### Records provided ###

(** The condition flags of the processor. *)
Record flags : Type := mkFlags {
  flag_N : bool;
  flag_Z : bool;
  flag_C : bool;
  flag_V : bool
}.

Record machine : Type := mkMachine {
  regs : operand -> Z;
  nzcv : flags
}.

(** A 32-bit register holds a number below [2 ^ 32]; [signed] reads it in
    two's complement. *)
Definition wrap (z : Z) : Z := z mod 2 ^ 32.

Definition signed (z : Z) : Z := if z <? 2 ^ 31 then z else z - 2 ^ 32.

Definition in_int32 (z : Z) : bool := (- 2 ^ 31 <=? z) && (z <? 2 ^ 31).

(** The flags a flag-setting subtraction [x - y] leaves ([cmp]): negative,
    zero, carry (no borrow) and signed overflow. *)
Definition subs_flags (x y : Z) : flags :=
  mkFlags (2 ^ 31 <=? wrap (x - y))
          (wrap (x - y) =? 0)
          (y <=? x)
          (negb (in_int32 (signed x - signed y))).

(** The flags a flag-setting addition [x + y] leaves ([cmn]). *)
Definition adds_flags (x y : Z) : flags :=
  mkFlags (2 ^ 31 <=? wrap (x + y))
          (wrap (x + y) =? 0)
          (2 ^ 32 <=? x + y)
          (negb (in_int32 (signed x + signed y))).

(** [eq]: Z set.  [ls]: C clear or Z set.  [le]: Z set or N and V differ. *)
Definition holds (c : cond) (f : flags) : bool :=
  match c with
  | EQ => flag_Z f
  | LS => negb (flag_C f) || flag_Z f
  | LE => flag_Z f || negb (eqb (flag_N f) (flag_V f))
  end.

Definition set (d : operand) (v : Z) (m : machine) : machine :=
  mkMachine (fun o => if decide (o = d) then v else regs m o) (nzcv m).

Definition is_label (l : nat) (ins : insn) : bool :=
  match ins with
  | local_label l' => Nat.eqb l l'
  | _ => false
  end.

(** Running a block of instructions to its end.  A taken branch to the
    label [l] skips what follows up to the next definition of [l]
    ([target] is then [Some l]). *)
Fixpoint exec (prog : list insn) (target : option nat) (m : machine)
  : machine :=
  match prog with
  | [] => m
  | ins :: rest =>
      match target with
      | Some l => exec rest (if is_label l ins then None else Some l) m
      | None =>
          match ins with
          | cmp n k =>
              exec rest None
                (mkMachine (regs m) (subs_flags (regs m n) (regs m k)))
          | cmn n imm =>
              exec rest None
                (mkMachine (regs m) (adds_flags (regs m n) (wrap imm)))
          | cset d c =>
              exec rest None (set d (if holds c (nzcv m) then 1 else 0) m)
          | orr d n k =>
              exec rest None (set d (Z.lor (regs m n) (regs m k)) m)
          | mov d imm => exec rest None (set d (wrap imm) m)
          | b l => exec rest (Some l) m
          | b_cond c l =>
              exec rest (if holds c (nzcv m) then Some l else None) m
          | cbnz n l =>
              exec rest (if regs m n =? 0 then None else Some l) m
          | local_label _ => exec rest None m
          end
      end
  end.

(** The assembly of [testBranch1]. *)
Definition testBranch1_asm : list insn :=
  [ cmp len i;
    b_cond LS 2;
    mov res 1;
    b 3;
    local_label 2;
    mov res 2;
    local_label 3 ].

###

What needs to be done: Scan the entries above for the string "mkMachine", and copy every line where it turns up.

Answer to the problem:
Record machine : Type := mkMachine {
  mkMachine (fun o => if decide (o = d) then v else regs m o) (nzcv m).
                (mkMachine (regs m) (subs_flags (regs m n) (regs m k)))
                (mkMachine (regs m) (adds_flags (regs m n) (wrap imm)))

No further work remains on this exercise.